Enfoncée dans ses méditations, la Pensée marchait sans s’apercevoir de la longueur du chemin; le soir venu, cependant, la fatigue la prit, et, jetant les yeux sur les environs, elle chercha un endroit où elle pût demander l’hospitalité.
La façade d’un château brillamment illuminée resplendissait à quelques pas de la route. Elle se dirigea de ce côté. Le maître du château, la table dressée sur la terrasse, assis sous une tente de soie, chantait, buvait, mangeait, riait avec ses amis.

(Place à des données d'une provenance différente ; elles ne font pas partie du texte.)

(** * SelfHealingAPI: canary deployer, metrics collector, middleware injector
      and automatic rollback manager

    A shallow embedding of [src/packages/deployer] (metrics.ts, injector.ts,
    canary.ts, rollback.ts, types.ts) and the properties of it that the
    specification states.

    Conventions of the embedding:
    - every class is a record of its fields and every method a function from
      the state before to the state after (and a result);
    - [Date.now()] and [new Date().toISOString()] are the argument [now],
      milliseconds since the epoch; [randomUUID()] is an argument too;
    - a JS [number] that the code divides, rounds or compares with a
      threshold is a [number] below: an exact rational, NaN or an infinity
      (the rounding of doubles and the sign of zero are not represented);
      counters and array lengths are [nat], timestamps and durations [Z];
    - [console.log] is not represented. *)

From Stdlib Require Import ZArith QArith Qround Ascii DecimalString.
From stdpp Require Import gmap strings list fin_maps.

Open Scope Z_scope.

(** ** JavaScript numbers *)

Module JS.

Inductive number : Type :=
| Fin (q : Q)
| NaN
| PInf
| NInf.

Definition ofZ (z : Z) : number := Fin (inject_Z z).
Definition ofNat (n : nat) : number := ofZ (Z.of_nat n).

Definition Qlt_bool (a b : Q) : bool := negb (Qle_bool b a).

Definition neg (x : number) : number :=
  match x with
  | Fin q => Fin (Qred (- q))
  | NaN => NaN
  | PInf => NInf
  | NInf => PInf
  end.

Definition add (x y : number) : number :=
  match x, y with
  | NaN, _ | _, NaN => NaN
  | Fin a, Fin b => Fin (Qred (a + b))
  | PInf, NInf | NInf, PInf => NaN
  | PInf, _ | _, PInf => PInf
  | NInf, _ | _, NInf => NInf
  end.

Definition sub (x y : number) : number := add x (neg y).

(** The sign of a number: [Some true] positive, [Some false] negative,
    [None] for zero and NaN. *)
Definition sign (x : number) : option bool :=
  match x with
  | Fin q => if Qlt_bool 0 q then Some true
             else if Qlt_bool q 0 then Some false else None
  | NaN => None
  | PInf => Some true
  | NInf => Some false
  end.

Definition inf (positive : bool) : number := if positive then PInf else NInf.

Definition mul (x y : number) : number :=
  match x, y with
  | NaN, _ | _, NaN => NaN
  | Fin a, Fin b => Fin (Qred (a * b))
  | _, _ =>
      match sign x, sign y with
      | Some sx, Some sy => inf (Bool.eqb sx sy)
      | _, _ => NaN
      end
  end.

(** [x / y]: a zero divisor gives an infinity, or NaN for [0 / 0]. *)
Definition div (x y : number) : number :=
  match x, y with
  | NaN, _ | _, NaN => NaN
  | Fin a, Fin b =>
      if Qeq_bool b 0 then
        match sign x with
        | Some s => inf s
        | None => NaN
        end
      else Fin (Qred (a / b))
  | Fin _, _ => Fin 0
  | _, Fin b => if Qlt_bool b 0 then neg x else x
  | _, _ => NaN
  end.

(** [Math.round]: the nearest integer, halves towards plus infinity. *)
Definition round (x : number) : number :=
  match x with
  | Fin q => Fin (inject_Z (Qfloor (q + (1 # 2))))
  | _ => x
  end.

(** [x <= y]; every comparison with NaN is false. *)
Definition le (x y : number) : bool :=
  match x, y with
  | NaN, _ | _, NaN => false
  | Fin a, Fin b => Qle_bool a b
  | NInf, _ | _, PInf => true
  | _, _ => false
  end.

Definition lt (x y : number) : bool :=
  match x, y with
  | NaN, _ | _, NaN => false
  | Fin a, Fin b => Qlt_bool a b
  | PInf, _ | _, NInf => false
  | _, _ => true
  end.

Definition ge (x y : number) : bool := le y x.
Definition gt (x y : number) : bool := lt y x.

(** [x === y] on numbers. *)
Definition eqb (x y : number) : bool :=
  match x, y with
  | Fin a, Fin b => Qeq_bool a b
  | PInf, PInf | NInf, NInf => true
  | _, _ => false
  end.


End JS.

Abbreviation number := JS.number.

(** ** types.ts *)

Record DeploymentMetrics : Type := mkDeploymentMetrics {
  successRate : number;
  errorRate : number;
  latency : number;
  throughput : number;
  dm_timestamp : Z;
  sampleSize : nat
}.

Record Thresholds : Type := mkThresholds {
  th_successRate : number;
  th_errorRate : number;
  th_latencyIncrease : number
}.

(** ** metrics.ts: [DeploymentMetricsCollector] *)

Module Metrics.

Record RequestMetric : Type := mkRequestMetric {
  rm_timestamp : Z;
  statusCode : Z;
  responseTime : Z;
  rm_path : string
}.

Record EndpointMetrics : Type := mkEndpointMetrics {
  requests : list RequestMetric;
  em_startTime : Z;
  lastCleanup : Z
}.

Record MetricsComparison : Type := mkMetricsComparison {
  hasBaseline : bool;
  successRateChange : number;
  errorRateChange : number;
  latencyChange : number;
  throughputChange : number
}.

Record Checks : Type := mkChecks {
  successRateOk : bool;
  errorRateOk : bool;
  latencyOk : bool;
  sampleSizeOk : bool
}.

(** The entries of [HealthCheck.issues]. The source renders each one to a
    text; the number is the change that the text quotes. *)
Inductive Issue : Type :=
| SuccessRateTooLow (change : number)
| ErrorRateTooHigh (change : number)
| LatencyIncreased (change : number)
| InsufficientSampleSize.

Record HealthCheck : Type := mkHealthCheck {
  healthy : bool;
  checks : Checks;
  hc_metrics : DeploymentMetrics;
  comparison : MetricsComparison;
  issues : list Issue
}.

Record Collector : Type := mkCollector {
  endpointMetrics : gmap string EndpointMetrics;
  baselines : gmap string DeploymentMetrics;
  activeCollectors : gset string
}.

(** [new DeploymentMetricsCollector()]. *)
Definition create : Collector :=
  {| endpointMetrics := ∅; baselines := ∅; activeCollectors := ∅ |}.

Definition getEmptyMetrics (now : Z) : DeploymentMetrics :=
  {| successRate := JS.Fin 0;
     errorRate := JS.Fin 0;
     latency := JS.Fin 0;
     throughput := JS.Fin 0;
     dm_timestamp := now;
     sampleSize := 0 |}.

Definition setBaseline (c : Collector) (endpoint : string)
    (metrics : DeploymentMetrics) : Collector :=
  {| endpointMetrics := endpointMetrics c;
     baselines := <[endpoint := metrics]> (baselines c);
     activeCollectors := activeCollectors c |}.

Definition getBaseline (c : Collector) (endpoint : string)
    : option DeploymentMetrics :=
  baselines c !! endpoint.

(** [Math.round(x * scale) / scale]. *)
Definition roundTo (scale : Z) (x : number) : number :=
  JS.div (JS.round (JS.mul x (JS.ofZ scale))) (JS.ofZ scale).

Definition isSuccess (req : RequestMetric) : bool :=
  (200 <=? statusCode req) && (statusCode req <? 400).

Definition isError (req : RequestMetric) : bool :=
  400 <=? statusCode req.

Definition recent (cutoffTime : Z) (req : RequestMetric) : bool :=
  cutoffTime <=? rm_timestamp req.

(** [null] is [None]. *)
Definition calculateMetrics (c : Collector) (endpoint : string)
    (windowSeconds : Z) (now : Z) : option DeploymentMetrics :=
  match endpointMetrics c !! endpoint with
  | None => None
  | Some metrics =>
      let cutoffTime := now - windowSeconds * 1000 in
      let recentRequests := List.filter (recent cutoffTime) (requests metrics) in
      match recentRequests with
      | [] => None
      | _ :: _ =>
          let total := JS.ofNat (length recentRequests) in
          let successfulRequests := List.filter isSuccess recentRequests in
          let errorRequests := List.filter isError recentRequests in
          let successRate := JS.div (JS.ofNat (length successfulRequests)) total in
          let errorRate := JS.div (JS.ofNat (length errorRequests)) total in
          let latencies := List.map responseTime recentRequests in
          let averageLatency :=
            JS.div (fold_left (fun sum lat => JS.add sum (JS.ofZ lat))
                              latencies (JS.Fin 0))
                   (JS.ofNat (length latencies)) in
          let throughput := JS.div total (JS.ofZ windowSeconds) in
          Some {| successRate := roundTo 1000 successRate;
                  errorRate := roundTo 1000 errorRate;
                  latency := roundTo 100 averageLatency;
                  throughput := roundTo 100 throughput;
                  dm_timestamp := now;
                  sampleSize := length recentRequests |}
      end
  end.

Definition getMetrics (c : Collector) (endpoint : string)
    (windowSeconds : Z) (now : Z) : DeploymentMetrics :=
  match calculateMetrics c endpoint windowSeconds now with
  | None => getEmptyMetrics now
  | Some calculatedMetrics => calculatedMetrics
  end.

(** The default of [getMetrics]'s [windowSeconds]. *)
Definition defaultWindow : Z := 60.

(** [startCollection] without its timer. The timer is set when the
    endpoint has no baseline yet, and its callback, five seconds later, is
    [establishBaseline]. *)
Definition startCollection (c : Collector) (endpoint : string) (now : Z)
    : Collector :=
  if decide (endpoint ∈ activeCollectors c) then c
  else
    {| endpointMetrics :=
         <[endpoint := {| requests := []; em_startTime := now;
                          lastCleanup := now |}]> (endpointMetrics c);
       baselines := baselines c;
       activeCollectors := {[endpoint]} ∪ activeCollectors c |}.

Definition establishBaseline (c : Collector) (endpoint : string) (now : Z)
    : Collector :=
  match calculateMetrics c endpoint 30 now with
  | Some initialMetrics => setBaseline c endpoint initialMetrics
  | None => c
  end.

Definition stopCollection (c : Collector) (endpoint : string) : Collector :=
  {| endpointMetrics := endpointMetrics c;
     baselines := baselines c;
     activeCollectors := activeCollectors c ∖ {[endpoint]} |}.

(** [xs.slice(-n)]: the last [n] elements. *)
Definition lastN {A : Type} (n : nat) (xs : list A) : list A :=
  drop (length xs - n)%nat xs.

Definition cleanupOldRequests (c : Collector) (endpoint : string) (now : Z)
    : Collector :=
  match endpointMetrics c !! endpoint with
  | None => c
  | Some metrics =>
      let fiveMinutesAgo := now - 5 * 60 * 1000 in
      let timeFiltered := List.filter (recent fiveMinutesAgo) (requests metrics) in
      let finalRequests :=
        if (1000 <? length timeFiltered)%nat then lastN 1000 timeFiltered
        else timeFiltered in
      {| endpointMetrics :=
           <[endpoint := {| requests := finalRequests;
                            em_startTime := em_startTime metrics;
                            lastCleanup := lastCleanup metrics |}]>
             (endpointMetrics c);
         baselines := baselines c;
         activeCollectors := activeCollectors c |}
  end.

Definition setLastCleanup (c : Collector) (endpoint : string) (now : Z)
    : Collector :=
  {| endpointMetrics :=
       alter (fun m => {| requests := requests m;
                          em_startTime := em_startTime m;
                          lastCleanup := now |}) endpoint (endpointMetrics c);
     baselines := baselines c;
     activeCollectors := activeCollectors c |}.

Definition recordRequest (c : Collector) (endpoint : string)
    (request : RequestMetric) (now : Z) : Collector :=
  if decide (endpoint ∈ activeCollectors c) then
    match endpointMetrics c !! endpoint with
    | None => c
    | Some metrics =>
        let pushed :=
          {| endpointMetrics :=
               <[endpoint := {| requests := requests metrics ++ [request];
                                em_startTime := em_startTime metrics;
                                lastCleanup := lastCleanup metrics |}]>
                 (endpointMetrics c);
             baselines := baselines c;
             activeCollectors := activeCollectors c |} in
        if 30000 <? now - lastCleanup metrics then
          setLastCleanup (cleanupOldRequests pushed endpoint now) endpoint now
        else pushed
    end
  else c.

Definition compareWithBaseline (c : Collector) (endpoint : string)
    (currentMetrics : DeploymentMetrics) : MetricsComparison :=
  match getBaseline c endpoint with
  | None =>
      {| hasBaseline := false;
         successRateChange := JS.Fin 0;
         errorRateChange := JS.Fin 0;
         latencyChange := JS.Fin 0;
         throughputChange := JS.Fin 0 |}
  | Some baseline =>
      {| hasBaseline := true;
         successRateChange :=
           JS.sub (successRate currentMetrics) (successRate baseline);
         errorRateChange :=
           JS.sub (errorRate currentMetrics) (errorRate baseline);
         latencyChange :=
           JS.div (JS.sub (latency currentMetrics) (latency baseline))
                  (latency baseline);
         throughputChange :=
           JS.div (JS.sub (throughput currentMetrics) (throughput baseline))
                  (throughput baseline) |}
  end.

—Ouvrez-moi, fit une voix faible, qui parvint cependant jusqu’à l’oreille des convives.
—Qui êtes-vous? demanda le maître du château. Si vous êtes un gai compagnon, sachant charmer les heures lourdes de la vie, entrez.
La voix répondit:—Je suis la Pensée.
—Valets, fermez les portes, chassez cette hôtesse maussade, cette compagne importune qui fait qu’on se souvient. Oublions! oublions!
Le maître du château remplit sa coupe et but à l’oubli.
—J’aperçois là-bas une chaumière modeste, se dit la Pensée, qui, pour se délasser un moment, s’était accoudée sur un vase de marbre placé à l’entrée du château: les pauvres sont toujours hospitaliers. Allons leur demander asile pour la nuit; je suis fatiguée, et je commence à sentir les atteintes de la faim.
Elle prit le chemin de la chaumière.